:: Source information ::

Lemma delete_ptr_refines fuel sk p i : stack_ok sk -> (Z.to_nat (num sk - i) < fuel)%nat -> 0 <= i <= num sk -> p ∉ ztake i (contents sk) ->
  exists sk' v, delete_ptr_loop fuel sk p i = Some (Some sk', v) /\ stack_ok sk' /\
  list_step (Op_delete_ptr p) sk (contents sk) (contents sk') v /\ (sorted_ok sk -> sorted_ok sk').
Proof.
  intros Hok. pose proof (len_contents sk Hok) as Hlen. pose proof Hok as (Hn & Ha & Hl & Hs).
  revert i. induction fuel as [|fuel IH]; intros i Hf Hi Hp; [lia|]. cbn [delete_ptr_loop].
  destruct (Z.ltb_spec i (num sk)); cbn [negb].
  2:{ exists sk, NULL. split; [done|]. split; [done|]. split; [|done]. left. split; [done|]. split; [done|].
      replace i with (len (contents sk)) in Hp by lia. by rewrite ztake_all in Hp. }
  rewrite znth_at by lia. cbn [mbind option_bind]. assert (Ec : at_ (contents sk) i = at_ (data sk) i) by (apply at_ztake; lia).
  destruct (Z.eqb_spec (at_ (data sk) i) p) as [E|Hne].
  - destruct (delete_refines sk i Hok) as (sk' & v & Ed & Hok' & Hd & Hsrt); [lia|]. exists sk', v. split; [done|]. split; [done|].
    split; [|done]. right. exists i. split; [lia|]. split; [congruence|]. done.
  - apply IH; [lia | lia |].
    assert (Et : ztake (i + 1) (contents sk) = ztake i (contents sk) ++ [at_ (contents sk) i]).
    { apply list_eq_at; rewrite ?len_app, ?len_ztake by lia; [done|]. intros k Hk. rewrite at_ztake by lia.
      destruct (Z.eq_dec k i) as [->|]; [rewrite at_app_r, len_ztake, Z.sub_diag by (rewrite ?len_ztake; lia); done|].
      rewrite at_app_l, at_ztake by (rewrite ?len_ztake; lia). done. }
    rewrite Et, elem_of_app, list_elem_of_singleton, Ec. intros [?|?]; congruence.
Qed.

Lemma zdrop_cons (i : Z) (d : list Z) : 0 <= i < len d -> zdrop i d = at_ d i :: zdrop (i + 1) d.
Proof.
  intros Hi. unfold zdrop, at_, len in *. destruct (lookup_lt_is_Some_2 d (Z.to_nat i) ltac:(lia)) as [x Hx]. rewrite Hx.
  rewrite (drop_S d x (Z.to_nat i) Hx). cbn [default id]. do 2 f_equal. lia.
Qed.
Lemma zdrop_set i k v (d : list Z) : 0 <= k < i -> zdrop i (set_ k v d) = zdrop i d.
Proof. intros H. unfold zdrop, set_. rewrite drop_insert_lt by lia. done. Qed.

Lemma delete_if_loop_spec fuel f n d i k : (Z.to_nat (n - i) < fuel)%nat -> 0 <= k <= i -> i <= n -> n <= len d ->
  exists d' k', delete_if_loop fuel f n d i k = Some (d', k') /\ 0 <= k' <= n /\ len d' = len d /\
  ztake k' d' = ztake k d ++ filter (fun q => f q = false) (ztake (n - i) (zdrop i d)).
Proof.
  revert d i k. induction fuel as [|fuel IH]; intros d i k Hf Hk Hi Hn; [lia|]. cbn [delete_if_loop].
  destruct (Z.ltb_spec i n); cbn [negb].
  2:{ assert (i = n) as -> by lia. exists d, k. split; [done|]. split; [lia|]. split; [done|].
      rewrite Z.sub_diag, ztake_0. cbn. by rewrite app_nil_r. }
  rewrite znth_at by lia. cbn [mbind option_bind]. rewrite (zdrop_cons i d) by lia.
  assert (Et : ztake (n - i) (at_ d i :: zdrop (i + 1) d) = at_ d i :: ztake (n - (i + 1)) (zdrop (i + 1) d)).
  { unfold ztake. replace (Z.to_nat (n - i)) with (S (Z.to_nat (n - (i + 1)))) by lia. done. }
  rewrite Et. destruct (f (at_ d i)) eqn:E; cbn [negb].
  - destruct (IH d (i + 1) k) as (d' & k' & -> & Hk' & Hl & Hc); [lia..|]. exists d', k'. split; [done|]. split; [lia|]. split; [done|].
    rewrite Hc, filter_cons_False by congruence. done.
  - destruct (IH (zupd d k (at_ d i)) (i + 1) (k + 1)) as (d' & k' & -> & Hk' & Hl & Hc); [lia | lia | lia | rewrite len_zupd; lia |].
    exists d', k'. split; [done|]. split; [lia|]. split; [by rewrite Hl, len_zupd|].
    rewrite Hc, push_contents, filter_cons_True, zupd_set, zdrop_set, <- app_assoc by (done || lia). done.
Qed.

(** ** Every operation *)
Lemma sort_refines sk : stack_ok sk ->
  exists sk', OPENSSL_sk_sort call_cmp (Some sk) = Some (Some sk') /\ stack_ok sk' /\ comp sk' = comp sk /\ contents sk' ≡ₚ contents sk /\
  (forall c, comp sk = Some c -> sorted_ok sk -> StronglySorted (cmp_le call_cmp c) (contents sk')).
Proof.
  intros Hok. pose proof Hok as (Hn & Ha & Hl & Hs). unfold OPENSSL_sk_sort. destruct (comp sk) as [c|] eqn:Ec.
  2:{ exists sk. done. }
  destruct (sorted sk) eqn:Es.
  { exists sk. split; [done|]. split; [done|]. split; [done|]. split; [done|]. intros c' [= <-] Hso. by apply Hso. }
  destruct (Z.leb_spec 2 (num sk)).
  - destruct (sort_spec call_cmp c (cmp_sym c) (cmp_trans c) (data sk) (num sk)) as (d1 & d2 & E1 & E2 & Hsort & Hperm & Hlen); [lia..|].
    rewrite E1. cbn [mbind option_bind]. rewrite E2. cbn [mbind option_bind]. eexists. split; [reflexivity|].
    split; [unfold stack_ok; cbn [num data num_alloc]; split_and!; lia|]. split; [done|]. split; [done|]. intros c' [= <-] _. done.
  - exists (with_sorted sk true). split; [done|]. split; [done|]. split; [done|]. split; [done|]. intros c' _ _. unfold contents.
    cbn [num data with_sorted]. apply StronglySorted_at. rewrite len_ztake by lia. intros; lia.
Qed.

Lemma sk_step_refines o sk : stack_ok sk -> op_args_ok o -> refines o sk (sk_step o sk).
Proof.
  intros Hok Hargs. pose proof (len_contents sk Hok) as Hlen. pose proof Hok as (Hn & Ha & Hl & Hs). unfold refines.
  destruct o as [|i value|r p w|r p|w|p|f| | | |c]; cbn [sk_step list_step op_args_ok] in *.
  - unfold OPENSSL_sk_zero. destruct (Z.eqb_spec (num sk) 0) as [E|].
    + exists sk, 0. split; [done|]. split; [done|]. split; [|done]. unfold contents. by rewrite E, ztake_0.
    + eexists _, _. split; [reflexivity|]. split; [|split; [done | intros _ _ c E; cbn in E; congruence]].
      unfold stack_ok. cbn [num data num_alloc]. rewrite len_app, len_replicate, len_zdrop by lia. split_and!; unfold INT_MAX; lia.
  - unfold OPENSSL_sk_set. rewrite Hlen. destruct (Z.leb_spec (num sk) i), (Z.ltb_spec i (num sk)); try lia; [exists sk, NULL; done|].
    eexists _, _. split; [reflexivity|]. split; [unfold stack_ok; cbn [num data num_alloc with_data]; rewrite len_zupd; done|].
    split; [|intros _ Hno; by destruct (Hno i value)]. split; [|done]. unfold contents. cbn [num data with_data]. rewrite zupd_set by lia.
    unfold ztake, set_. by rewrite take_insert_lt by lia.
  - destruct (insert_refines r sk p w Hok Hargs) as (sk' & v & -> & Hok' & Hi & Hso). exists sk', v. auto.
  - unfold OPENSSL_sk_push. cbn [mbind option_bind]. destruct (insert_refines r sk p (num sk) Hok) as (sk' & v & -> & Hok' & Hi & Hso); [lia|].
    exists sk', v. rewrite Hlen. auto.
  - destruct (delete_refines sk w Hok Hargs) as (sk' & v & -> & Hok' & Hi & Hso). exists sk', v. auto.
  - destruct (delete_ptr_refines (S (Z.to_nat (num sk))) sk p 0 Hok) as (sk' & v & E & Hok' & Hi & Hso); [lia | lia | rewrite ztake_0; apply not_elem_of_nil |].
    unfold OPENSSL_sk_delete_ptr. rewrite E. exists sk', v. auto.
  - unfold OPENSSL_sk_delete_if. destruct (delete_if_loop_spec (S (Z.to_nat (num sk))) f (num sk) (data sk) 0 0) as (d & k & -> & Hk & Hd & Hc); [lia..|].
    rewrite ztake_0, zdrop_0, Z.sub_0_r in Hc. cbn [app] in Hc. cbn [mbind option_bind]. eexists _, _. split; [reflexivity|].
    split; [unfold stack_ok; cbn [num data num_alloc]; split_and!; lia|]. split; [exact Hc|]. intros Hso _. apply sorted_sublist; [|done].
    rewrite Hc. apply filter_sublist.
  - unfold OPENSSL_sk_shift, list_delete. rewrite Hlen. destruct (Z.eqb_spec (num sk) 0) as [E|].
    + exists sk, NULL. rewrite E. split; [done|]. split; [done|]. split; [done|]. done.
    + destruct (delete_refines sk 0 Hok) as (sk' & v & -> & Hok' & Hi & Hso); [lia|]. exists sk', v. unfold list_delete in Hi. rewrite Hlen in Hi. auto.
  - unfold OPENSSL_sk_pop. rewrite Hlen. destruct (Z.eqb_spec (num sk) 0) as [E|]; [by exists sk, NULL|].
    destruct (delete_refines sk (num sk - 1) Hok) as (sk' & v & -> & Hok' & Hi & Hso); [lia|]. exists sk', v. auto.
  - destruct (sort_refines sk Hok) as (sk' & -> & Hok' & Hc & Hp & Hso). cbn [mbind option_bind]. exists sk', 0. split; [done|]. split; [done|]. split; [done|].
    intros Hs' _ c Hsorted Hcomp. apply Hso; [congruence | done].
  - eexists _, _. split; [reflexivity|]. split; [done|]. split; [done|]. intros Hso _ c' Hsorted Hcomp.
    cbn [OPENSSL_sk_set_cmp_func fst sorted comp] in Hsorted, Hcomp. case_decide as E; [|done]. subst. by apply Hso.
Qed.

(** A sequence of operations and the values they return. *)
Fixpoint sk_run (os : list sk_op) (sk : stack_st) : option (stack_st * list Z) :=
  match os with
  | [] => Some (sk, [])
  | o :: os => '(sk, v) ← sk_step o sk; '(sk, vs) ← sk_run os sk; Some (sk, v :: vs)
  end.
(** The same sequence on lists; the stack tells the comparison function and the room. *)
Inductive list_run : list sk_op -> stack_st -> list Z -> list Z -> list Z -> Prop :=
| run_nil sk l : list_run [] sk l l []
| run_cons o os sk sk1 v vs l l1 l2 :
    sk_step o sk = Some (sk1, v) -> list_step o sk l l1 v -> list_run os sk1 l1 l2 vs -> list_run (o :: os) sk l l2 (v :: vs).

Lemma sk_run_refines os sk : stack_ok sk -> Forall op_args_ok os ->
  exists sk' vs, sk_run os sk = Some (sk', vs) /\ stack_ok sk' /\ list_run os sk (contents sk) (contents sk') vs /\
  (sorted_ok sk -> Forall (fun o => forall i x, o <> Op_set i x) os -> sorted_ok sk').
Proof.
  intros Hok Hargs. revert sk Hok. induction Hargs as [|o os Ho _ IH]; intros sk Hok.
  { exists sk, []. split; [done|]. split; [done|]. split; [constructor | done]. }
  destruct (sk_step_refines o sk Hok Ho) as (sk1 & v & E & Hok1 & Hl & Hs). destruct (IH sk1 Hok1) as (sk2 & vs & E2 & Hok2 & Hl2 & Hs2).
  exists sk2, (v :: vs). cbn [sk_run]. rewrite E. cbn [mbind option_bind]. rewrite E2. split; [done|]. split; [done|]. split; [by econstructor|].
  intros Hso Hno. inversion Hno; subst. auto.
Qed.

:::

### [How to complete this task]
Look above for the line holding "Lemma zdrop_cons (i" and the line holding "destruct (Z.ltb_spec i n); cbn [negb].", then output exactly those two lines and every line between them, nothing more.

### [Exercise answer]
Lemma zdrop_cons (i : Z) (d : list Z) : 0 <= i < len d -> zdrop i d = at_ d i :: zdrop (i + 1) d.
Proof.
  intros Hi. unfold zdrop, at_, len in *. destruct (lookup_lt_is_Some_2 d (Z.to_nat i) ltac:(lia)) as [x Hx]. rewrite Hx.
  rewrite (drop_S d x (Z.to_nat i) Hx). cbn [default id]. do 2 f_equal. lia.
Qed.
Lemma zdrop_set i k v (d : list Z) : 0 <= k < i -> zdrop i (set_ k v d) = zdrop i d.
Proof. intros H. unfold zdrop, set_. rewrite drop_insert_lt by lia. done. Qed.

Lemma delete_if_loop_spec fuel f n d i k : (Z.to_nat (n - i) < fuel)%nat -> 0 <= k <= i -> i <= n -> n <= len d ->
  exists d' k', delete_if_loop fuel f n d i k = Some (d', k') /\ 0 <= k' <= n /\ len d' = len d /\
  ztake k' d' = ztake k d ++ filter (fun q => f q = false) (ztake (n - i) (zdrop i d)).
Proof.
  revert d i k. induction fuel as [|fuel IH]; intros d i k Hf Hk Hi Hn; [lia|]. cbn [delete_if_loop].
  destruct (Z.ltb_spec i n); cbn [negb].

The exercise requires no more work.